Sir Charles Wolseley

Wolseley Register Patron - Sir Charles Wolseley
Wolseley Register Patron – Sir Charles Wolseley

Welcome, from Sir Charles Wolseley

As joint Patron, with my wife, of the Wolseley Register, I take great pleasure in welcoming you to this website for those with an interest and passion for Wolseley cars.

No doubt the history of the marque, all technical and mechanical matters and details of the many models and variations thereof will be well covered elsewhere, so I will confine myself to a few notes on family history and connections.

The name and family are of ancient Anglo-Saxon origin in Staffordshire in the English midlands. Several titles were held by various heads of the family over the centuries but no hereditary titles until one Robert Wolseley was created a baronet in 1628, for services to King Charles I in the role of Clerk of the Letters Patent.
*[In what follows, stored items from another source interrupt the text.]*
Lemma bc_relink s bs' ord :
  bc_inv s -> core <$> bs' = core <$> k_bufs s -> ring (nxl bs') (pvl bs') HEAD ord -> ord ≡ₚ seq 0 HEAD ->
  bc_inv (bufs_are s bs').
Proof.
  intros [Hlen _ Hu Hr Hc Hdv Hl] E Hring Hp.
  assert (Hlk : forall i b', bs' !! i = Some b' -> exists b, k_bufs s !! i = Some b /\
    (b_valid b = b_valid b' /\ b_dev b = b_dev b' /\ b_blockno b = b_blockno b' /\ b_lock b = b_lock b' /\
     b_refcnt b = b_refcnt b' /\ b_data b = b_data b')).
  { intros i b' Hb. destruct (core_lookup _ _ i b' E Hb) as (b & Hb0 & Ec). injection Ec. eauto 10. }
  split; simpl.
  - apply (f_equal length) in E. rewrite !length_fmap in E. lia.
  - by exists ord.
  - intros i j bi bj Hi Hj (ci & Hci & _ & Di & Ni & _)%Hlk (cj & Hcj & _ & Dj & Nj & _)%Hlk E1 E2 E3.
    apply (Hu i j ci cj); (done || congruence).
  - intros i b Hi (c & Hbc & Ec)%Hlk. pose proof (Hr i c Hi Hbc). intuition lia.
  - intros i b Hi (c & Hbc & Ec)%Hlk. destruct Ec as (<- & <- & <- & _ & <- & <-). by apply (Hc i c).
  - intros i b Hi (c & Hbc & Ec)%Hlk. destruct Ec as (_ & <- & _ & _ & <- & _). by apply (Hdv i c).
  - intros i b Hi (c & Hbc & Ec)%Hlk. destruct Ec as (_ & _ & _ & <- & <- & _). by apply (Hl i c).
Qed.

Definition put_back (b : buf) : buf := b <| b_lock := mkSleeplock 0 0 |> <| b_refcnt ::= Z.pred |>.
Definition unlocked_at (s : kst) (i : nat) (b : buf) : kst :=
  s <| k_bufs ::= <[i := put_back b]> |> <| k_procs ::= wake (Some (ChSleep (SBuf i))) (k_cur s) |>.
(** write_log copies the logged blocks to the log, one after the other. *)
Lemma write_log_spec {pid R} e bl (C : disk -> Prop) :
  Forall home bl -> NoDup bl -> (length bl < HEAD)%nat ->
  (forall x, R x <> 0 -> x ∈ bl) -> (forall b, b ∈ bl -> 1 <= R b) ->
  forall fuel k s V d, (k <= length bl < fuel + k)%nat ->
  cst s pid V R none d -> log_has s bl -> (forall d', log_only k (length bl) d d' -> C d') ->
  wp (write_log_loop fuel k) (mkW s e)
    (fun _ w => exists s' V' d', w = mkW s' e /\ cstep s s' /\ cst s' pid V' R none d' /\
      log_only k (length bl) d d' /\ (forall x, ~ (lblk k <= x < lblk (length bl)) -> V' x = V x) /\
      (forall j b, (k <= j)%nat -> bl !! j = Some b -> V' (lblk j) = V b /\ dread d' (lblk j) = V b)) C.
Proof.
  intros Hh Hnd Hlen HR HR1 fuel. induction fuel as [|fuel IH]; intros k s V d Hf Hc Hl HC.
  { lia. }
  cbn [write_log_loop]. eapply wp_step; [done|]. simpl wk. rewrite (lg_n s bl Hl).
  destruct (Z.ltb_spec (Z.of_nat k) (Z.of_nat (length bl))) as [Hk|Hk].
  2: { exists s, V, d. split_and!; try done; [apply cstep_refl, Hc|].
       intros j b Hj Hb. apply lookup_lt_Some in Hb. lia. }
  destruct (lookup_lt_is_Some_2 bl k ltac:(lia)) as [b Hb].
  pose proof (Forall_lookup_1 _ _ _ _ Hh Hb) as Hhb.
  apply (write_log_round s e bl k b _ _ _ Hc Hl Hb Hhb Hnd HR Hlen).
  { apply HR1. by eapply list_elem_of_lookup_2. } { apply HC. by intros x _. }
  intros s' Hst Hc'. eapply wp_mono; [apply (IH (S k) s'); [lia|done|by eapply log_has_step|]| |done].
  { intros d' Hd'. apply HC. intros x Hx. rewrite Hd' by (unfold lblk in *; lia).
    rewrite dread_insert, decide_False; [done|unfold lblk in *; lia]. }
  intros [] w (s2 & V2 & d2 & -> & Hst2 & Hc2 & Hd2 & HV2 & Hj2). exists s2, V2, d2.
  split_and!; [done|by eapply cstep_trans|done| | |].
  - intros x Hx. rewrite Hd2 by (unfold lblk in *; lia). rewrite dread_insert, decide_False; [done|unfold lblk in *; lia].
  - intros x Hx. rewrite HV2 by (unfold lblk in *; lia). rewrite fn_lookup_insert_ne; [done|unfold lblk in *; lia].
  - intros j c Hj Hcj. pose proof (Forall_lookup_1 _ _ _ _ Hh Hcj) as Hhc. destruct (decide (k = j)) as [<-|Hne].
    + rewrite Hb in Hcj. injection Hcj as <-. rewrite HV2, Hd2 by (unfold lblk; lia).
      by rewrite fn_lookup_insert, dread_insert, decide_True.
    + destruct (Hj2 j c ltac:(lia) Hcj) as [-> ->]. rewrite fn_lookup_insert_ne; [done|].
      pose proof (bl_bound s bl Hl). by apply home_lblk; [|lia].
Qed.

(** One round of install_trans: log block [k] goes to its home block [b]. *)
Definition unpins (recovering : bool) : Z := if recovering then 0 else 1.

Lemma maybe_unpin {pid V R O d} s e b j recovering :
  cst s pid V R O d -> held s pid b j -> unpins recovering < R b ->
  exists s', when (negb recovering) (bunpin j) (mkW s e) = Ok tt (mkW s' e) /\ cstep s s' /\
    cst s' pid V (<[b := R b - unpins recovering]> R) O d /\ (forall x k, held s pid x k -> held s' pid x k).
Proof.
  intros Hc Hj HR. destruct recovering; simpl in *.
  - exists s. split_and!; [done|apply cstep_refl, Hc| |done]. eapply cst_ext; [exact Hc|done|fn_eq|done].
  - destruct (do_ref s e b j Z.pred Hc Hj ltac:(lia)) as (s' & E & Hst & Hc' & Hh & _). exists s'.
    split_and!; [exact E|done| |done]. eapply cst_ext; [exact Hc'|done|fn_eq|done].
Qed.

Lemma install_round {A pid V R d} s e bl k b recovering (next : K A) Q C :
  cst s pid V R none d -> log_has s bl -> bl !! k = Some b -> home b -> Forall home bl -> NoDup bl ->
  (forall x, R x <> 0 -> x ∈ bl) -> (length bl < HEAD)%nat -> unpins recovering <= R b -> C d ->
  (forall s', cstep s s' ->
    cst s' pid (<[b := V (lblk k)]> V) (<[b := R b - unpins recovering]> R) none (<[b := V (lblk k)]> d) ->
    wp next (mkW s' e) Q C) ->
  wp (lbuf ← log_bread (l_start (k_log s) + Z.of_nat k + 1);
      home ← get_lh_block k;
      dbuf ← log_bread home;
      copy_data dbuf lbuf;; bwrite dbuf;; when (negb recovering) (bunpin dbuf);; brelse lbuf;; brelse dbuf;; next)
    (mkW s e) Q C.
Proof.
  intros Hc Hl Hk Hb Hhb Hnd HR Hlen HRb HC Hnext. pose proof (lookup_lt_Some _ _ _ Hk) as Hkl.
  pose proof (bl_bound s bl Hl) as Hbd. pose proof (home_lblk b k Hb ltac:(lia)) as Hab.
  assert (HRa : R (lblk k) = 0).
  { destruct (decide (R (lblk k) = 0)) as [|H]; [done|]. apply HR in H. rewrite Forall_forall in Hhb.
    destruct (Hhb _ H) as [_ []]. unfold lblk. lia. }
  assert (Hclean : V (lblk k) = dread d (lblk k)).
  { rewrite <- (c_view _ _ _ _ _ _ Hc), <- (c_disk _ _ _ _ _ _ Hc). apply clean_view; [apply Hc|].
    by rewrite (c_refs _ _ _ _ _ _ Hc). }
  rewrite (lg_start s bl Hl). replace (start + Z.of_nat k + 1) with (lblk k) by (unfold lblk; lia).
  destruct (read2 s e (lblk k) b _ Hc Hab (fits_log R bl k Hnd HR Hlen)) as
    (i & s1 & j & s2 & E1 & E2 & Hst1 & Hst2 & Hi & Hj & Hc2);
    [set_solver|apply list_elem_of_lookup_2 in Hk; set_solver|].
  pose proof (log_has_step s s1 bl Hl Hst1) as Hl1.
  eapply wp_step; [rewrite (log_bread_ok s e bl) by (done || unfold lblk; lia); exact E1|].
  eapply wp_step; [by apply (get_lh_block_ok s1 e bl k b)|].
  eapply wp_step; [rewrite (log_bread_ok s1 e bl) by (done || apply Hb); exact E2|].
  destruct (copy_data_ok s2 e i j (lblk k) b Hc2 Hi Hj) as (s3 & E3 & Hst3 & Hc3 & Hh3).
  eapply wp_step; [exact E3|]. rewrite wp_bind.
  eapply wp_mono; [apply (do_write s3 e b j Hc3 (Hh3 _ _ Hj))| |by intros ? ->].
  intros [] w (s4 & -> & Hst4 & Hc4 & Hh4). rewrite fn_lookup_insert in Hc4.
  destruct (maybe_unpin s4 e b j recovering Hc4 (Hh4 _ _ (Hh3 _ _ Hj))) as (s5 & E5 & Hst5 & Hc5 & Hh5).
  { rewrite fn_lookup_insert. lia. }
  eapply wp_step; [exact E5|].
  destruct (release2 s5 e (lblk k) b i j Hc5 Hab (Hh5 _ _ (Hh4 _ _ (Hh3 _ _ Hi))) (Hh5 _ _ (Hh4 _ _ (Hh3 _ _ Hj))))
    as (s6 & s7 & E6 & E7 & Hst7 & Hc7).
  { intros _. by rewrite dread_insert, decide_False, fn_lookup_insert_ne. }
  { intros _. by rewrite dread_insert, decide_True, fn_lookup_insert. }
  eapply wp_step; [exact E6|]. eapply wp_step; [exact E7|]. apply Hnext.
  { eapply cstep_trans; [|exact Hst7]. eapply cstep_trans; [|exact Hst5]. eapply cstep_trans; [|exact Hst4].
    eapply cstep_trans; [|exact Hst3]. by eapply cstep_trans. }
  eapply cst_ext; [exact Hc7|unfold none; fn_eq..].
Qed.

(** install_trans copies the log to the blocks' homes; a failure in the middle
    changes no block but these. *)
Lemma install_spec {pid} e bl recovering (C : disk -> Prop) :
  Forall home bl -> NoDup bl -> (length bl < HEAD)%nat ->
  forall fuel k s V R d, (k <= length bl < fuel + k)%nat ->
  cst s pid V R none d -> log_has s bl ->
  (forall x, R x <> 0 -> x ∈ bl) -> (forall j b, (k <= j)%nat -> bl !! j = Some b -> unpins recovering <= R b) ->
  (forall d', (forall x, x ∉ bl -> dread d' x = dread d x) -> C d') ->
  wp (install_loop fuel k recovering) (mkW s e)
    (fun _ w => exists s' V' R' d', w = mkW s' e /\ cstep s s' /\ cst s' pid V' R' none d' /\
      (forall x, x ∉ bl -> V' x = V x /\ dread d' x = dread d x /\ R' x = R x) /\
      (forall j b, bl !! j = Some b -> if decide (k <= j)%nat
        then V' b = V (lblk j) /\ dread d' b = V (lblk j) /\ R' b = R b - unpins recovering
        else V' b = V b /\ dread d' b = dread d b /\ R' b = R b)) C.
Proof.
  intros Hh Hnd Hlen fuel. induction fuel as [|fuel IH]; intros k s V R d Hf Hc Hl HR HR1 HC; [lia|].
  cbn [install_loop]. eapply wp_step; [done|]. simpl wk. rewrite (lg_n s bl Hl).
  destruct (Z.ltb_spec (Z.of_nat k) (Z.of_nat (length bl))) as [Hk|Hk].
  2: { exists s, V, R, d. split_and!; try done; [apply cstep_refl, Hc|].
       intros j b Hb. apply lookup_lt_Some in Hb. by rewrite decide_False by lia. }
  destruct (lookup_lt_is_Some_2 bl k ltac:(lia)) as [b Hb].
  pose proof (Forall_lookup_1 _ _ _ _ Hh Hb) as Hhb. pose proof (bl_bound s bl Hl) as Hbd.
  assert (Hbin : b ∈ bl) by (by eapply list_elem_of_lookup_2).
  apply (install_round s e bl k b recovering _ _ _ Hc Hl Hb Hhb Hh Hnd HR Hlen); [by apply (HR1 k)|by apply HC|].
  intros s' Hst Hc'.
  assert (Hne : forall j c, bl !! j = Some c -> j <> k -> b <> c).
  { intros j c Hj Hjk ->. apply Hjk. by eapply NoDup_lookup. }
  eapply wp_mono; [apply (IH (S k) s'); [lia|exact Hc'|by eapply log_has_step| | |]| |done].
  { intros x. destruct (decide (b = x)) as [<-|]; [done|]. rewrite fn_lookup_insert_ne by done. apply HR. }
  { intros j c Hj Hcj. rewrite fn_lookup_insert_ne by (apply (Hne j c); [done|lia]). apply (HR1 j); [lia|done]. }
  { intros d' Hd'. apply HC. intros x Hx. rewrite Hd' by done. rewrite dread_insert, decide_False; [done|]. by intros <-. }
  intros [] w (s2 & V2 & R2 & d2 & -> & Hst2 & Hc2 & Hout & Hin). exists s2, V2, R2, d2.
  split_and!; [done|by eapply cstep_trans|done| |].
  - intros x Hx. destruct (Hout x Hx) as (-> & -> & ->). assert (b <> x) by (by intros <-).
    by rewrite !fn_lookup_insert_ne, dread_insert, decide_False by done.
  - intros j c Hj. specialize (Hin j c Hj). destruct (decide (j = k)) as [->|Hjk].
    + rewrite Hb in Hj. injection Hj as <-. rewrite decide_False in Hin by lia. rewrite decide_True by lia.
      destruct Hin as (-> & -> & ->). by rewrite !fn_lookup_insert, dread_insert, decide_True.
    + pose proof (Hne j c Hj Hjk) as Hbc. pose proof (lookup_lt_Some _ _ _ Hj) as Hjl.
      assert (b <> lblk j) by (apply not_eq_sym, home_lblk; [done|lia]).
      rewrite !(fn_lookup_insert_ne _ b), dread_insert, (decide_False (P := b = c)) in Hin by done.
      destruct (decide (S k <= j)%nat); [rewrite decide_True by lia|rewrite decide_False by lia]; done.
Qed.

(** * The header *)

Definition hdr_ok (h : block) (bl : list Z) : Prop :=
  length h = Z.to_nat BSIZE /\ hdr_n h = Z.of_nat (length bl) /\
  forall i b, bl !! i = Some b -> hdr_block h i = b.

Lemma get_set_n h v : length h = Z.to_nat BSIZE -> - 2 ^ 31 <= v < 2 ^ 31 -> hdr_n (set_hdr_n v h) = v.
Proof.
  intros Hlen Hv. unfold hdr_n, set_hdr_n. rewrite get_put by (rewrite Hlen; vm_compute; lia).
  unfold i32, sext. change (8 * Z.of_nat 4) with 32. rewrite Z.mod_mod by lia. by apply (sext_small 32).
Qed.
(* ===== verification/File.v ===== *)
(** kernel/file.c: open files, and pipealloc of kernel/pipe.c. *)

From S2P Require Import Prelude Riscv Bytes State Kalloc Vm Sched Sleeplock Bio Log Fs Pipe Console.

Definition getf (f : nat) : K file := t ← gets k_ftable; the (t !! f).
Definition setf (f : nat) (g : file -> file) : K unit :=
  modify (fun s => s <| k_ftable ::= alter g f |>).

(** struct file* filealloc(void) *)
Fixpoint filealloc_loop (l : list nat) : K (option nat) :=
  match l with
  | [] => release LFtable;; mret None
  | f :: l' =>
      x ← getf f;
      if f_ref x =? 0 then
        setf f (fun x => x <| f_ref := 1 |>);;
        release LFtable;;
        mret (Some f)
      else filealloc_loop l'
  end.
Definition filealloc : K (option nat) :=
  acquire LFtable;; filealloc_loop (seq 0 (Z.to_nat NFILE)).

(** struct file* filedup(struct file *f) *)
Definition filedup (f : nat) : K nat :=
  acquire LFtable;;
  x ← getf f;
  when (f_ref x <? 1) (panic "filedup");;
  setf f (fun x => x <| f_ref ::= Z.succ |>);;
  release LFtable;;
  mret f.

(** void fileclose(struct file *f) *)
Definition fileclose (f : nat) : K unit :=
  acquire LFtable;;
  x ← getf f;
  when (f_ref x <? 1) (panic "fileclose");;
  setf f (fun x => x <| f_ref ::= Z.pred |>);;
  ff ← getf f;
  if f_ref ff >? 0 then release LFtable
  else
    setf f (fun x => x <| f_ref := 0 |>);;
    setf f (fun x => x <| f_type := FD_NONE |>);;
    release LFtable;;
    match f_type ff with
    | FD_PIPE => pipeclose (f_pipe ff) (negb (f_writable ff =? 0))
    | FD_INODE | FD_DEVICE =>
        begin_op;;
        ip ← the (f_ip ff);
        iput ip;;
        end_op
    | FD_NONE => mret tt
    end.

(** struct stat as bytes: int dev, uint ino, short type, short nlink, 4 bytes of
    padding, uint64 size.  The padding is what the kernel stack holds. *)
Definition stat_bytes (pad : list Z) (st : stat) : list Z :=
  enc 4 (st_dev st) ++ enc 4 (st_ino st) ++ enc 2 (st_type st) ++ enc 2 (st_nlink st) ++ pad ++ enc 8 (st_size st).

(** int filestat(struct file *f, uint64 addr) *)
Definition filestat (pad : list Z) (f : nat) (addr : Z) : K Z :=
  me ← myproc;
  p ← the me;
  x ← getf f;
  if bool_decide (f_type x = FD_INODE \/ f_type x = FD_DEVICE) then
    ilock (f_ip x);;
    ip ← the (f_ip x);
    st ← stati ip;
    iunlock (f_ip x);;
    pr ← getp p;
    r ← copyout (p_pagetable pr) addr (stat_bytes pad st);
    mret (if r <? 0 then -1 else 0)
  else mret (-1).

(** The test of a device file's major number against devsw. *)
Definition dev_ok (major : Z) : K bool :=
  sw ← gets k_devsw;
  mret (negb ((major <? 0) || (major >=? NDEV)) && default false (sw !! Z.to_nat major)).

(** int fileread(struct file *f, uint64 addr, int n) *)
Definition fileread (f : nat) (addr n : Z) : K Z :=
  x ← getf f;
  if f_readable x =? 0 then mret (-1)
  else
    match f_type x with
    | FD_PIPE => piperead (f_pipe x) addr n
    | FD_DEVICE =>
        ok ← dev_ok (f_major x);
        if negb ok then mret (-1) else '(r, _) ← consoleread (DUser addr) n; mret r
    | FD_INODE =>
        ilock (f_ip x);;
        ip ← the (f_ip x);
        x ← getf f;
        '(r, _) ← readi ip (DUser addr) (f_off x) (u32 n);
        when (r >? 0) (setf f (fun x => x <| f_off ::= (fun o => u32 (o + r)) |>));;
        iunlock (f_ip x);;
        mret r
    | FD_NONE => panic "fileread"
    end.

(** The loop of filewrite over an inode: a few blocks per transaction. *)
Definition filewrite_max : Z := ((MAXOPBLOCKS - 1 - 1 - 2) / 2) * BSIZE.
Fixpoint filewrite_loop (fuel : nat) (f : nat) (addr n i : Z) : K Z :=
  match fuel with
  | O => diverge
  | S fuel' =>
      if i <? n then
        let n1 := if n - i >? filewrite_max then filewrite_max else n - i in
        begin_op;;
        x ← getf f;
        ilock (f_ip x);;
        ip ← the (f_ip x);
        x ← getf f;
        r ← writei ip (SUser (u64 (addr + i))) (f_off x) n1;
        when (r >? 0) (setf f (fun x => x <| f_off ::= (fun o => u32 (o + r)) |>));;
        iunlock (f_ip x);;
        end_op;;
        if negb (r =? n1) then mret i else filewrite_loop fuel' f addr n (i + r)
      else mret i
  end.

(** int filewrite(struct file *f, uint64 addr, int n) *)
Definition filewrite (f : nat) (addr n : Z) : K Z :=
  x ← getf f;
  if f_writable x =? 0 then mret (-1)
  else
    match f_type x with
    | FD_PIPE => pipewrite (f_pipe x) addr n
    | FD_DEVICE =>
        ok ← dev_ok (f_major x);
        if negb ok then mret (-1) else consolewrite (SUser addr) n
    | FD_INODE =>
        i ← filewrite_loop (S (Z.to_nat n)) f addr n 0;
        mret (if i =? n then n else -1)
    | FD_NONE => panic "filewrite"
    end.

(** int pipealloc(struct file **f0, struct file **f1): the two files on success *)
Definition pipealloc : K (option (nat * nat)) :=
  f0 ← filealloc;
  match f0 with
  | None => mret None
  | Some f0 =>
      f1 ← filealloc;
      match f1 with
      | None => fileclose f0;; mret None
      | Some f1 =>
          pa ← kalloc;
          if pa =? 0 then fileclose f0;; fileclose f1;; mret None
          else
            data ← gets (fun s => Memory.mbytes (Z.to_nat PIPESIZE) (pa + 24) (k_mem s));
            modify (fun s => s <| k_pipes ::= <[pa := mkPipe data 0 0 1 1]> |>);;
            setf f0 (fun x => x <| f_type := FD_PIPE |> <| f_readable := 1 |> <| f_writable := 0 |> <| f_pipe := pa |>);;
            setf f1 (fun x => x <| f_type := FD_PIPE |> <| f_readable := 0 |> <| f_writable := 1 |> <| f_pipe := pa |>);;
            mret (Some (f0, f1))
      end
  end.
He named his eldest son Charles in honour of the King and was naturally a staunch royalist during the Civil War.

Charles, however, supported the Parliamentary cause and became a close friend of Oliver Cromwell, which cannot have done much for the father/son relationship. He had seventeen children by one wife, over twenty years, all of whom lived to adulthood, a remarkable achievement at any time, but especially then. The youngest son, Richard, acquired an estate in County Carlow in Ireland and from him were descended Field Marshal Viscount (Garnet) Wolseley and his younger brother, Frederick York Wolseley.

Frederick emigrated to Australia aged seventeen, in 1854, eventually becoming a substantial sheep farmer. Shearing the sheep had become the greatest constraint on the numbers that could be kept, there being no shortage of land or grazing. Fred conceived the idea of a mechanical means of shearing, and over the years 1874 to 1877, with great difficulty and much experimentation (largely financed by Garnet, his highly successful soldier brother), he created a primitive,workable but quite unreliable model.

This was eventually improved and developed into reasonably reliable working models, with the assistance of a young engineer he had met named Herbert Austin. Fred formed a company to manufacture the machines in 1887. In 1889 the company was relocated to Birmingham, England, where engineering and manufacturing facilities were more readily available. Fred died in 1899, having been suffering from cancer for several years, but Austin, keeping the Wolseley company name, went on to diversify into automobile development and Wolseley cars duly evolved from there.

My wife and I are proud to have been Patrons of the Wolseley Register for almost a quarter of a century and are particularly pleased to have been able to renew the family connection with the famous marque, not least in contributing this brief introduction to the website of the Register.